Im Herzen von Landshut brodelt die Aufregung. Die BMW Group hat offiziell den Produktionsstart für den Energy Master BMW iX5 Hydrogen angekündigt. Und das nicht irgendwann, sondern bereits im Mai 2026! Das Werk hier wird zur Wiege einer neuen Ära der Mobilität, in der Wasserstoffantrieb und nachhaltige Technik eine zentrale Rolle spielen. Es ist fast wie ein Wettlauf gegen die Zeit, denn die Vorserienproduktion hat bereits begonnen.
Am 21. Mai 2026 ließ sich der Leiter des Produktionsnetzwerks und der Logistik, Dirk Wiedmann, nicht lumpen und gab gemeinsam mit Bayerns Wirtschaftsminister Hubert Aiwanger den Startschuss für die Vorserienproduktion. Ein aufregender Moment, denn es ist nicht nur ein technischer Fortschritt, sondern auch eine Antwort auf die dringenden Fragen der Zukunft. Die Wasserstofftechnologie wird als das zweite Standbein neben den batterieelektrischen Fahrzeugen gesehen, und BMW hat bereits mit dem iX5 Hydrogen eindrucksvoll bewiesen, was alles möglich ist.
Ein Fest der Innovationen
Am 26. Mai 2026 war das Deutsche Technikmuseum in Berlin Schauplatz eines Ehrentages, der nicht nur die Kinder der Stadt ehrte, sondern auch die Sonderausstellung „SuperCity 3000. Unsere Stadt der Zukunft“ präsentierte. Unter den Gästen: Ilka Horstmeier, Mitglied des Vorstands der BMW AG, sowie der ehemalige Fußballnationalspieler Philipp Lahm und viele andere. Es war ein schöner Tag voller Inspiration und neuer Ideen.

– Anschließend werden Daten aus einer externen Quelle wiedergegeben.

(** What one iteration with a broker client does to the outbox and to the
    timestamps, for any value handed back by the poll. *)
Lemma main_loop_iteration_summary (cfg : Config) (r : retval) (now : Q)
    (w : World) (c : Client) :
  mqtt_client (app_state w) = Some c ->
  let w' := snd (main_loop_iteration cfg r now w) in
  exists c' new,
    mqtt_client (app_state w') = Some c'
    /\ loop_thread c' = loop_thread c
    /\ outbox c' = outbox c ++ new
    /\ heartbeat_counters new
       = (if is_success r
          then [publish_counter (inverter (app_state w)) + 1] else [])
    /\ sensor_documents new
       = match r with
         | RetPair (Some d) _ => [d]
         | _ => []
         end
    /\ last_update_ts w' = (if is_success r then now else last_update_ts w)
    /\ last_success_ts (inverter (app_state w'))
       = (if is_success r then now
          else last_success_ts (inverter (app_state w)))
    /\ instrument (app_state w') = instrument (app_state w)
    /\ mqtt_connected w' = mqtt_connected w.
Proof.
  intros Hc. cbv zeta. destruct r as [|log_data poll_success].
  - exists c, []. cbn [main_loop_iteration main_loop_body unpack_pair wm_bind
                       snd is_success].
    rewrite app_nil_r. repeat split; try reflexivity. exact Hc.
  - rewrite (main_loop_iteration_with_client cfg now w c log_data poll_success Hc).
    cbn [snd app_state mqtt_client inverter instrument last_update_ts
         mqtt_connected].
    eexists _, _. split; [reflexivity|]. cbn [loop_thread outbox].
    split; [reflexivity|]. split; [reflexivity|].
    unfold iteration_messages, inverter_after.
    destruct poll_success, log_data as [d|];
      cbn [is_success last_success_ts];
      match goal with
      | |- context [String.eqb ?a ?b] => destruct (String.eqb a b)
      end;
      repeat split.
Qed.

(** The same over a run of iterations. *)
Lemma main_loop_summary (cfg : Config) (polls : list (retval * Q)) (w : World)
    (c : Client) :
  mqtt_client (app_state w) = Some c ->
  let w' := main_loop cfg polls w in
  exists c' new,
    mqtt_client (app_state w') = Some c'
    /\ loop_thread c' = loop_thread c
    /\ outbox c' = outbox c ++ new
    /\ heartbeat_counters new
       = seqZ (publish_counter (inverter (app_state w)) + 1)
           (Z.of_nat (count_successes polls))
    /\ sensor_documents new = handed_snapshots polls
    /\ last_update_ts w' = last_success_time polls (last_update_ts w)
    /\ last_success_ts (inverter (app_state w'))
       = last_success_time polls (last_success_ts (inverter (app_state w)))
    /\ instrument (app_state w') = instrument (app_state w)
    /\ mqtt_connected w' = mqtt_connected w.
Proof.
  revert w c. induction polls as [|[r now] polls IH]; intros w c Hc.
  - exists c, []. cbn. rewrite app_nil_r. repeat split; assumption.
  - cbv zeta. cbn [main_loop].
    destruct (main_loop_iteration_summary cfg r now w c Hc)
      as (c1 & new1 & Hc1 & Hl1 & Ho1 & Hh1 & Hs1 & Hu1 & Ht1 & Hi1 & Hm1).
    cbv zeta in *.
    destruct (IH _ c1 Hc1)
      as (c2 & new2 & Hc2 & Hl2 & Ho2 & Hh2 & Hs2 & Hu2 & Ht2 & Hi2 & Hm2).
    cbv zeta in *.
    exists c2, (new1 ++ new2).
    split; [exact Hc2|]. split; [congruence|].
    split; [rewrite Ho2, Ho1; now rewrite app_assoc|].
    unfold heartbeat_counters, sensor_documents in *.
    rewrite !flat_map_app, Hh1, Hs1, Hh2, Hs2, Hu2, Ht2, Hu1, Ht1.
    rewrite main_loop_iteration_counter.
    unfold count_successes, handed_snapshots, last_success_time.
    cbn [List.filter flat_map fold_left fst snd].
    repeat split; try congruence.
    destruct (is_success r); cbn [length app].
    + rewrite seqZ_S. reflexivity.
    + now rewrite Z.add_0_r.
Qed.
(** * Filamentous-network extraction: contour filtering, graph
      simplification and persistence

    A shallow embedding of the parts of [net_utilities.py] and
    [Vectorisation.py] that decide the behaviour of the graph
    simplifier ([removeRedundantNodes]), the persistence stage
    ([drawAndSave]), contour thresholding ([thresholdContours],
    [createContours]) and the per-slice driver ([vectorize]).

    Conventions.
    - Python floats are modelled by exact rationals [Q]; the
      comparison [length == 0] is [Qeq_bool].
    - Node identifiers are the integers [0 .. N-1] that
      [nx.Graph(adjacency_matrix)] creates; they are modelled by [nat].
    - A Python exception is a value of [exn]; code that may raise
      returns an [outcome].  Loops without a bound in the source run
      on fuel, and [OutOfFuel] is an outcome of its own. *)

From Stdlib Require Import List Arith ZArith QArith Qminmax Bool Lia Permutation.
Import ListNotations.

Local Open Scope nat_scope.

(* ================================================================= *)
(** ** Exceptions and outcomes *)

Inductive exn : Type :=
| KeyError
| IndexError
| UnboundLocalError
| RuntimeError
| NetworkXError.

Inductive outcome (A : Type) : Type :=
| Ok (a : A)
| Raise (e : exn)
| OutOfFuel.

Arguments Ok {A} a.
Arguments Raise {A} e.
Arguments OutOfFuel {A}.

Definition bind {A B : Type} (m : outcome A) (k : A -> outcome B) : outcome B :=
  match m with
  | Ok a => k a
  | Raise e => Raise e
  | OutOfFuel => OutOfFuel
  end.

Notation "x <- m ;; k" := (bind m (fun x => k))
  (at level 61, m at next level, right associativity).
Notation "' pat <- m ;; k" := (bind m (fun x => match x with pat => k end))
  (at level 61, pat pattern, m at next level, right associativity).

Definition omap {A B : Type} (f : A -> B) (m : outcome A) : outcome B :=
  x <- m ;; Ok (f x).

(** Membership test of a Python [dict]/[list] of integers. *)
Definition mem (n : nat) (l : list nat) : bool := existsb (Nat.eqb n) l.

(* ================================================================= *)
(** ** Contours *)

(** A flattened contour point is the list [[x, y]] of two floats. *)
Definition Point : Type := (Q * Q)%type.
Definition Contour : Type := list Point.

(** A raw contour as OpenCV returns it: points with integer coordinates. *)
Definition RawPoint : Type := (Z * Z)%type.
Definition RawContour : Type := list RawPoint.

(** [flattenContours]: every point [[[x, y]]] becomes [[float(x), float(y)]]. *)
Definition flattenContours (raw_contours : list RawContour) : list Contour :=
  map (fun contour =>
         map (fun point : RawPoint => (inject_Z (fst point), inject_Z (snd point)))
             contour)
      raw_contours.

(** [thresholdContours]: the loop runs over [zip(contours, range(len(contours)))]
    and appends [c] whenever [len(c) > threshold]. *)
Definition thresholdContours (contours : list Contour) (threshold : Z)
  : list Contour :=
  fold_left
    (fun thresholded_contours (ci : Contour * nat) =>
       let c := fst ci in
       if (threshold <? Z.of_nat (length c))%Z
       then thresholded_contours ++ [c]
       else thresholded_contours)
    (combine contours (seq 0 (length contours)))
    [].

(** The test [len(c) > threshold]. *)
Definition longer_than (t : Z) (c : Contour) : bool :=
  (t <? Z.of_nat (length c))%Z.

(** The search for the longest contour in [createContours]:
    [longuest_index] is unbound until the first assignment. *)
Definition longest_step (flattened_contours : list Contour)
           (st : nat * option nat) (c : nat) : nat * option nat :=
  let '(longuest_length, longuest_index) := st in
  if longuest_length <? length (nth c flattened_contours [])
  then (length (nth c flattened_contours []), Some c)
  else (longuest_length, longuest_index).

Definition longest_search (flattened_contours : list Contour) : nat * option nat :=
  fold_left (longest_step flattened_contours)
            (seq 0 (length flattened_contours))
            (0, None).

Section CreateContours.

(** The image type and OpenCV's [findContours] wrapper are external. *)
Variable Image : Type.
Variable getContours : Image -> list RawContour.

Definition createContours (image : Image) : outcome (nat * list Contour) :=
  let raw_contours := getContours image in
  let flattened_contours := flattenContours raw_contours in
  let flattened_contours := thresholdContours flattened_contours 3 in
  match snd (longest_search flattened_contours) with
  | Some longuest_index => Ok (longuest_index, flattened_contours)
  | None => Raise UnboundLocalError
  end.

End CreateContours.

Arguments createContours {Image} getContours image.


(* ================================================================= *)
(** ** Attributed graphs

    A networkx [Graph] keeps its nodes in insertion order and, for
    every node, its neighbours in the order in which the incident
    edges were first added; both directions of an edge share one
    attribute dictionary.  The model keeps the node list and one list
    of undirected edges in insertion order: the neighbours of a node
    are the other endpoints of its incident edges, in that order.

    Attribute dictionaries have the closed key sets of the pipeline; a
    missing key is [None]. *)

Record NodeAttr : Type := {
  node_x : option Q;
  node_y : option Q;
  node_conductivity : option Q
}.

Record EdgeAttr : Type := {
  weight : option Q;
  conductivity : option Q
}.

Definition Edge : Type := (nat * nat * EdgeAttr)%type.

Record Graph : Type := {
  node_data : list (nat * NodeAttr);
  edge_data : list Edge
}.

(** [nx.Graph()] *)
Definition empty_graph : Graph := {| node_data := []; edge_data := [] |}.

Definition no_attr : NodeAttr :=
  {| node_x := None; node_y := None; node_conductivity := None |}.

(** [G.nodes()], [G.order()] and [len(G)] *)
Definition nodes (G : Graph) : list nat := map fst (node_data G).
Definition order (G : Graph) : nat := length (node_data G).
(** * Route matching, locale stripping and request dispatch of satset-react

    A shallow embedding of the routing core of the framework:
    - [src/router/file-system.ts]: route discovery for API directories,
      [extractParams], [matchRoute], [matchDynamicRoute];
    - [src/server/dev.ts]: [stripLocaleFromPath], the route-matching stage of
      the request handler, the compiled-artifact paths and the staleness check
      of [handleApiRoute] and [handlePageRoute], [resolveHandler] and the
      method dispatch, the handling of values thrown while rendering a page;
    - [src/core/response.ts] and [src/server/response.ts]:
      [SatsetResponse.redirect] and [sendSatsetResponse];
    - [src/navigation/notFound.ts]: [redirect] and [notFound];
    - the page scan of [getRoutes] and the client-side [parseParamsFromPath]
      of [src/router/file-system.ts]; locale detection, cookie parsing,
      [runMiddleware], [resolveExportedComponent] and the [try] block of the
      page render (layouts, page node, rendering) of [src/server/dev.ts];
      the cookie setters of both response modules; [escapeHtml],
      [extractCodeSnippet] and the line labels of the error overlay.

    JavaScript strings are modelled as [string] (sequences of 8-bit
    characters), JavaScript numbers that carry HTTP status codes and
    modification times as [Z], plain objects used as dictionaries as
    [gmap string _], arrays as [list]. *)

From Stdlib Require Import String Ascii List ZArith Bool Lia DecimalString.
From stdpp Require Import gmap strings list.

Open Scope string_scope.
Open Scope list_scope.

(** ** JavaScript string primitives used by the sources *)

Module Js.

Eine Woche später, am 23. und 24. Mai, lädt BMW zu einem besonderen Ereignis auf dem Bebelplatz in Berlin ein: „Staatsoper für alle“. Am 24. Mai wird die Staatskapelle Berlin unter dem Dirigat von Christian Thielemann ein Konzert geben. Ein kulturelles Highlight, das die Verbindung zwischen Kunst und Technologie feiert und die Menschen zusammenbringt.
Die Zukunft der Mobilität
Die Pläne für die kommenden Jahre sind gewaltig. BMW zielt auf die Serienproduktion eines Wasserstoffautos mit Brennstoffzelle im Jahr 2028 ab. Der X5 ist hierbei die naheliegende Wahl, denn derzeit wird eine Pilotflotte von 100 iX5 Hydrogen getestet. Diese Fahrzeuge zeigen das Potenzial der neuen Wasserstofftank-Technologie, die Bauraum effizient nutzt und mit der sechsten Generation der Hochvoltbatterie kompatibel ist. Die Reichweite des neuen FCEV-Modells soll bis zu 750 Kilometer betragen – eine Ansage!

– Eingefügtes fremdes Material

(** The document [createPaymentRecord] builds, with its [order] path
    cast. *)
Definition payment_record (paymentData : PaymentData.t) (order : option nat)
  : Payment.t :=
  Payment.mk
    (PaymentData.paymentId paymentData)
    (PaymentData.razorpayOrderId paymentData)
    (PaymentData.razorpaySignature paymentData)
    order
    (Some (PaymentData.userId paymentData))
    (PaymentData.amount paymentData)
    (Js.or_str (PaymentData.method paymentData) "UPI")
    (Js.or_str (PaymentData.status paymentData) "PAID")
    (PaymentData.notes paymentData).

(** [createPaymentRecord(paymentData)]: every exception is caught. *)
Definition createPaymentRecord (paymentData : PaymentData.t)
  : DB (option Payment.t) :=
  try_catch
    (do order <- cast_ObjectId "order" (PaymentData.orderId paymentData);
     do payment <- insertPayment (payment_record paymentData order);
     ret (Some payment))
    (λ _, ret None).

(** The entry [saveAddressToUserOnPaymentSuccess] pushes. *)
Definition address_entry (a : Address.t) (first : bool) : SavedAddress.t :=
  SavedAddress.mk "Home"
    (Js.or_str (Js.or_opt (Address.fullName a) (Address.name a)) "")
    (Js.or_str (Address.phone a) "")
    (Js.or_str (Address.houseNo a) "")
    (Js.or_str (Address.street a) "")
    (Js.or_str (Address.landmark a) "")
    (Js.or_str (Address.city a) "")
    (Js.or_str (Address.state a) "")
    (Js.or_str (Address.pincode a) "")
    first.

Definition same_address (a : Address.t) (saved : SavedAddress.t) : bool :=
  bool_decide (Some (SavedAddress.pincode saved) = Address.pincode a)
  && bool_decide (Some (SavedAddress.houseNo saved) = Address.houseNo a).

(** [saveAddressToUserOnPaymentSuccess(userId, shippingAddress)] *)
Definition saveAddressToUserOnPaymentSuccess
    (userId : nat) (shippingAddress : option Address.t) : DB unit :=
  match shippingAddress with
  | None => ret tt
  | Some a =>
      if negb (Js.truthy (Address.pincode a)) then ret tt
      else
        try_catch
          (do user <- gets (λ s, users s !! userId);
           match user with
           | None => ret tt
           | Some addresses =>
               if existsb (same_address a) addresses then ret tt
               else
                 modify (λ s, set_users s
                   (<[userId :=
                        (addresses ++
                         [address_entry a (bool_decide (length addresses = 0))])%list]>
                      (users s)))
           end)
          (λ _, ret tt)
  end.

(** [isPaymentAlreadyProcessed(paymentId)] *)
Definition isPaymentAlreadyProcessed (paymentId : option string) : DB bool :=
  if negb (Js.truthy paymentId) then ret false
  else
    do existingOrder <- Order_findOne_paid paymentId;
    ret (bool_decide (is_Some existingOrder)).

Module PaymentDetails.
Record t := mk {
  paymentId : option string;
  razorpayOrderId : option string;
  razorpaySignature : option string;
  paymentMethod : option string;
  shippingAddress : option Address.t
}.
End PaymentDetails.

(** [totalAmount > 999 ? 0 : 49] *)
Definition shippingCharge (totalAmount : Z) : Z :=
  if (totalAmount >? 999)%Z then 0%Z else 49%Z.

Die Entwicklung des Brennstoffzellenantriebs erfolgt in Zusammenarbeit mit Toyota. Die dritte Generation des Antriebs wird nämlich nicht nur von Toyota geliefert, sondern auch in gemeinsamer Arbeit weiterentwickelt. BMW und Toyota setzen auf Synergien, um die Kosten für die Brennstoffzellentechnologie zu senken und den Ausbau der Wasserstofftankstellen voranzutreiben. Ohnehin gibt es nur wenige Hersteller, die im Wasserstoffsektor aktiv sind, was BMW eine besondere Rolle zukommen lässt.

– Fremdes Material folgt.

Lemma main_other_length (sys_argv : list string) :
  List.length sys_argv <> 7%nat -> main sys_argv = usage_error.
Proof.
  intros H.
  do 8 (destruct sys_argv as [| ? sys_argv]; try reflexivity).
  simpl in H. lia.
Qed.

(** A list of seven strings, by its elements. *)
Lemma length_seven (l : list string) :
  List.length l = 7%nat ->
  exists a0 a1 a2 a3 a4 a5 a6, l = [a0; a1; a2; a3; a4; a5; a6].
Proof.
  intros H.
  do 7 (destruct l as [| ? l]; try discriminate).
  destruct l; try discriminate. now repeat eexists.
Qed.

(** A run whose six arguments are converted and whose computation returns
    prints the three components in the order x, y, z and runs to its
    end. *)
Lemma main_prints (a0 a1 a2 a3 a4 a5 a6 : string) (i : inputs) (x y z : A) :
  parse_args a1 a2 a3 a4 a5 a6 = Some i ->
  compute_and_print i = printed (x, y, z) ->
  stdout (main [a0; a1; a2; a3; a4; a5; a6]) = [Num x; Num y; Num z]
  /\ exit (main [a0; a1; a2; a3; a4; a5; a6]) = Completed.
Proof.
  intros Hp Hc. rewrite main_seven, Hp, Hc. split; reflexivity.
Qed.

End CommandLine.

Section CommandLineClaims.

Context {A : Type} {RT : Runtime A}.


(** C8: with exactly six arguments of which some cannot be converted by
    [float()], the script prints the message of line 58 and nothing else,
    leaves through [exit()] with the exit status of a usage error, and
    prints no number. *)
Theorem non_numeric_argument_prints_parse_error
  (a0 a1 a2 a3 a4 a5 a6 : string) :
  Exists (fun a => py_float a = None) [a1; a2; a3; a4; a5; a6] ->
  stdout (main [a0; a1; a2; a3; a4; a5; a6])
  = [Text "Error: lat_deg, long_deg and hae_km must be numeric."]
  /\ exit (main [a0; a1; a2; a3; a4; a5; a6]) = SystemExit
  /\ (forall sys_argv : list string,
        List.length sys_argv <> 7%nat ->
        exit (main [a0; a1; a2; a3; a4; a5; a6]) = exit (main sys_argv))
  /\ exit_code (exit (main [a0; a1; a2; a3; a4; a5; a6])) = 0%Z
  /\ numeric_output (main [a0; a1; a2; a3; a4; a5; a6]) = [].
Proof.
  intros H. apply parse_args_None in H.
  rewrite main_seven, H.
  split; [ reflexivity | ]. split; [ reflexivity | ].
  split; [ | split; reflexivity ].
  intros sys_argv Hlen. rewrite (main_other_length _ Hlen). reflexivity.
Qed.
(** Decoding of the UTF-8 bytes of a source literal into UTF-16 code units
    (one, two and three byte sequences give one unit, four byte sequences a
    surrogate pair). *)
Fixpoint utf16_of_utf8 (bs : list N) : jsstring :=
  match bs with
  | [] => []
  | b0 :: r0 =>
    if b0 <? 128 then b0 :: utf16_of_utf8 r0
    else match r0 with
    | [] => [65533]
    | b1 :: r1 =>
      if b0 <? 224 then ((b0 - 192) * 64 + (b1 - 128)) :: utf16_of_utf8 r1
      else match r1 with
      | [] => [65533]
      | b2 :: r2 =>
        if b0 <? 240
        then ((b0 - 224) * 4096 + (b1 - 128) * 64 + (b2 - 128)) :: utf16_of_utf8 r2
        else match r2 with
        | [] => [65533]
        | b3 :: r3 =>
          let cp := (b0 - 240) * 262144 + (b1 - 128) * 4096
                    + (b2 - 128) * 64 + (b3 - 128) in
          (55296 + (cp - 65536) / 1024) :: (56320 + (cp - 65536) mod 1024)
            :: utf16_of_utf8 r3
        end
      end
    end
  end.

Definition bytes_of_string (s : string) : list N :=
  List.map Byte.to_N (list_byte_of_string s).

(** The code units of a literal of the source text. *)
Definition lit (s : string) : jsstring := utf16_of_utf8 (bytes_of_string s).

Definition DQUOTE : jsstring := [34].
Definition NL : jsstring := [10].
Definition COMMA : N := 44.
Definition COLON : N := 58.
Definition SEMICOLON : N := 59.

(** [s === t] on strings. *)
Fixpoint streq (s t : jsstring) : bool :=
  match s, t with
  | [], [] => true
  | a :: s', b :: t' => (a =? b) && streq s' t'
  | _, _ => false
  end.

(** ToBoolean on a string: only the empty string is falsy. *)
Definition truthy (s : jsstring) : bool :=
  match s with [] => false | _ :: _ => true end.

Die Infrastruktur für Wasserstofffahrzeuge wird bis 2028 weiterentwickelt. Es wird spannend sein zu sehen, wie sich das alles entfaltet. Michael Rath, der Leiter Wasserstofffahrzeuge bei BMW, bezeichnet das Vorhaben als ein „ernsthaftes Serienangebot“. Und wenn man ehrlich ist, klingt das alles ziemlich vielversprechend. Der Weg ist noch lang, aber die Schritte, die jetzt gegangen werden, sind voller Potenzial.